When it was time to do “Ecdysis”, I wanted to make a new strap-on that was really stylized. I made a regular strap-on, which is not that hard, I don’t know why people pay a lot of money for those. It’s really not that hard. The one that I usually wear I’ve had for years and I made it super fast and it’s still held up over the years of performance, like 10 years. It’s not even close to being damaged.

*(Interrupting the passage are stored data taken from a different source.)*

(** The loop of lines 75-113: [meta] is the one struct every turn retitles. *)
Fixpoint CreateBreakoutRooms_range (r : CreateBreakoutRoomsReq) (meta : RoomMetadata)
  (rooms : list BreakoutRoom) : M unit :=
  match rooms with
  | [] => ret tt
  | room :: rest =>
      let meta := RoomMetadata_set_RoomTitle (br_Title room) meta in
      CreateBreakoutRooms_room r meta room ;;;
      CreateBreakoutRooms_range r meta rest
  end.

(** [CreateBreakoutRooms], lines 53-132. *)
Definition CreateBreakoutRooms (r : CreateBreakoutRoomsReq) : M (option error) :=
  loaded <- LoadRoomInfoFromRedis (cr_RoomId r) ;;
  match loaded with
  | Err e => ret (Some e)
  | Ok mainRoom =>
      match json_Unmarshal_RoomMetadata env (ri_Metadata mainRoom) with
      | Err e => ret (Some e)
      | Ok meta =>
          let meta := breakoutRoomTemplate r meta in
          CreateBreakoutRooms_range r meta (cr_Rooms r) ;;;
          match json_Unmarshal_RoomMetadata env (ri_Metadata mainRoom) with
          | Err e => ret (Some e)
          | Ok origMeta =>
              let origMeta := RoomMetadata_set_IsActive true origMeta in
              match json_Marshal_RoomMetadata env origMeta with
              | Err e => ret (Some e)
              | Ok marshal =>
                  err <- UpdateRoomMetadata (cr_RoomId r) marshal ;;
                  match err with
                  | Some e => ret (Some e)
                  | None => ret None
                  end
              end
          end
      end
  end.

(** The membership loop of lines 146-151. *)
Fixpoint JoinBreakoutRoom_canJoin (users : list BreakoutRoomUser) (userId : string)
  (canJoin : bool) : bool :=
  match users with
  | [] => canJoin
  | u :: rest =>
      JoinBreakoutRoom_canJoin rest userId
        (if String.eqb (bu_Id u) userId then true else canJoin)
  end.

(** [JoinBreakoutRoom], lines 140-180. *)
Definition JoinBreakoutRoom (r : JoinBreakoutRoomReq) : M (result string) :=
  fetched <- fetchBreakoutRoom (jr_RoomId r) (jr_BreakoutRoomId r) ;;
  match fetched with
  | Err e => ret (Err e)
  | Ok room =>
      let canJoin := JoinBreakoutRoom_canJoin (br_Users room) (jr_UserId r) false in
      if negb canJoin then ret (Err (errors_New "you can't join in this room"))
      else
        loaded <- LoadParticipantInfoFromRedis (jr_RoomId r) (jr_UserId r) ;;
        match loaded with
        | Err e => ret (Err e)
        | Ok p =>
            match json_Unmarshal_UserMetadata env (pi_Metadata p) with
            | Err e => ret (Err e)
            | Ok meta =>
                let req :=
                  {| gt_RoomId := jr_BreakoutRoomId r;
                     gt_UserInfo :=
                       {| ui_UserId := jr_UserId r; ui_Name := pi_Name p;
                          ui_IsAdmin := um_IsAdmin meta; ui_UserMetadata := meta |} |} in
                issued <- DoGenerateToken req ;;
                match issued with
                | Err e => ret (Err e)
                | Ok token => ret (Ok token)
                end
            end
        end
  end.

(** [GetBreakoutRooms], lines 182-189. *)
Definition GetBreakoutRooms (roomId : string) : M (result (list BreakoutRoom)) :=
  fetched <- fetchBreakoutRooms roomId ;;
  match fetched with
  | Err e => ret (Err e)
  | Ok breakoutRooms => ret (Ok breakoutRooms)
  end.

(** [IncreaseBreakoutRoomDuration], lines 197-228. *)
Definition IncreaseBreakoutRoomDuration (r : IncreaseBreakoutRoomDurationReq)
  : M (option error) :=
  fetched <- fetchBreakoutRoom (ir_RoomId r) (ir_BreakoutRoomId r) ;;
  match fetched with
  | Err e => ret (Some e)
  | Ok room =>
      let req :=
        {| dc_Type := "increaseDuration"; dc_RoomId := ir_BreakoutRoomId r;
           dc_Duration := ir_Duration r |} in
      match json_Marshal_DurationCheckerReq env req with
      | Err e => ret (Some e)
      | Ok reqMar =>
          rc_Publish "plug-n-meet-room-duration-checker" reqMar ;;;
          let room := BreakoutRoom_set_Duration (ir_Duration r) room in
          match json_Marshal_BreakoutRoom env room with
          | Err e => ret (Some e)
          | Ok marshal =>
              rc_Pipeline_HSet_Exec (breakoutRoomKey +:+ ir_RoomId r)
                [(ir_BreakoutRoomId r, marshal)]
          end
      end
  end.

(** The loop of [SendBreakoutRoomMsg], lines 242-247. *)
Fixpoint SendBreakoutRoomMsg_range (msg : string) (rooms : list BreakoutRoom) : M unit :=
  match rooms with
  | [] => ret tt
  | rr :: rest =>
      broadcastNotification (br_Id rr) "system" "" msg "USER" "CHAT" true ;;;
      SendBreakoutRoomMsg_range msg rest
  end.

(** [SendBreakoutRoomMsg], lines 236-250. *)
Definition SendBreakoutRoomMsg (r : SendBreakoutRoomMsgReq) : M (option error) :=
  fetched <- fetchBreakoutRooms (sr_RoomId r) ;;
  match fetched with
  | Err e => ret (Some e)
  | Ok rooms =>
      SendBreakoutRoomMsg_range (sr_Msg r) rooms ;;;
      ret None
  end.

(** [EndBreakoutRoom], lines 257-269.  What [HDel] answers is dropped. *)
Definition EndBreakoutRoom (r : EndBreakoutRoomReq) : M (option error) :=
  fetched <- fetchBreakoutRoom (er_RoomId r) (er_BreakoutRoomId r) ;;
  match fetched with
  | Err e => ret (Some e)
  | Ok _ =>
      err <- EndRoom (er_BreakoutRoomId r) ;;
      match err with
      | Some e => ret (Some e)
      | None =>
          rc_HDel (breakoutRoomKey +:+ er_RoomId r) (er_BreakoutRoomId r) ;;;
          ret None
      end
  end.

(** The loop of [EndBreakoutRooms], lines 277-282: the error of [EndRoom] is dropped. *)
Fixpoint EndBreakoutRooms_range (rooms : list BreakoutRoom) : M unit :=
  match rooms with
  | [] => ret tt
  | r :: rest =>
      EndRoom (br_Id r) ;;;
      EndBreakoutRooms_range rest
  end.

(** [EndBreakoutRooms], lines 271-285.  What [Del] answers is dropped. *)
Definition EndBreakoutRooms (roomId : string) : M (option error) :=
  fetched <- fetchBreakoutRooms roomId ;;
  match fetched with
  | Err e => ret (Some e)
  | Ok rooms =>
      EndBreakoutRooms_range rooms ;;;
      rc_Del (breakoutRoomKey +:+ roomId) ;;;
      ret None
  end.

(** ** scheduler.go *)

(** [config.AppCnf.GetRoomsWithDurationMap()] *)
Definition GetRoomsWithDurationMap : M (gmap string RoomWithDuration) :=
  fun w => (roomsWithDuration w, w).

(** Line 80: [valid := r.StartedAt + (r.Duration * 60)], in [int64]. *)
Definition valid (r : RoomWithDuration) : Z :=
  int64_add (rd_StartedAt r) (int64_mul (rd_Duration r) 60).

(** The loop of [checkRoomWithDuration], lines 78-87: the clock is read at
    every turn; an error of [EndRoom] is logged and the loop goes on. *)
Fixpoint checkRoomWithDuration_range (rooms : list (string * RoomWithDuration)) : M unit :=
  match rooms with
  | [] => ret tt
  | (i, r) :: rest =>
      now <- time_Now ;;
      (if now >? valid r then
         err <- EndRoom i ;;
         match err with
         | Some e => log_Error (Error e)
         | None => ret tt
         end
       else ret tt) ;;;
      checkRoomWithDuration_range rest
  end.

(** [checkRoomWithDuration], lines 75-89.  The read lock of lines 76 and 88
    keeps every writer of the map out while the loop runs; the map is ranged
    over in the order of [map_to_list]. *)
Definition checkRoomWithDuration : M unit :=
  rooms <- GetRoomsWithDurationMap ;;
  checkRoomWithDuration_range (map_to_list rooms).

End Models.

Arguments emit {env} c w.
Arguments call_ext {env A} op w.
Arguments get_rds {env} w.
Arguments put_rds {env} s w.

(** ** A concrete environment

    The scenario of section 8: parent room [room1], breakout room [r1] with
    the invited users [u1] and [u2].  The directory is a map from room ids to
    serialized metadata; [x_offline] cuts the network under the Redis client,
    [x_stuck] lists the rooms the directory refuses to end, [x_rejected] the
    rooms it refuses to create, and [x_pending] is a write of another process
    to the directory that lands while the next [CreateRoom] is under way. *)
Module Demo.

The new ones I made are stylized like traditional Mexican stamping looks with the ferns. Each one has different words that I’ve created to describe my world. One of them says “Cucarachica,” one of them says “XXX” and then “La Chica Boom.” They’re up there next to the video of me fucking Amber and 167 bottles of Tapatio with a new label with my face on it. The bottles say “Spic Jouissance” because I love Jacques Lacan. If I could go back in time, through all of history, I would totally just want to be with that man. Jouissance is his terminology, it means pain with pleasure.

The humor that I play with is fun, funny camp but at the same time it’s very hurtful to me because it’s all based in racism, hyper-racist representations. I haven’t really enjoyed La Chica Boom performances for years. I mostly have white audiences that take my work in a way that they’re not supposed to. Most Latino audiences are very conservative and do not care for La Chica Boom unless it’s a small, radical Chicano group. I’ve had Chicano and Latino fags come up to tell me that I’m pushing things too much, with the Virgin de Guadalupe references. I’ve had lights turned out on me even though I was invited to perform, from Chicanos, yep.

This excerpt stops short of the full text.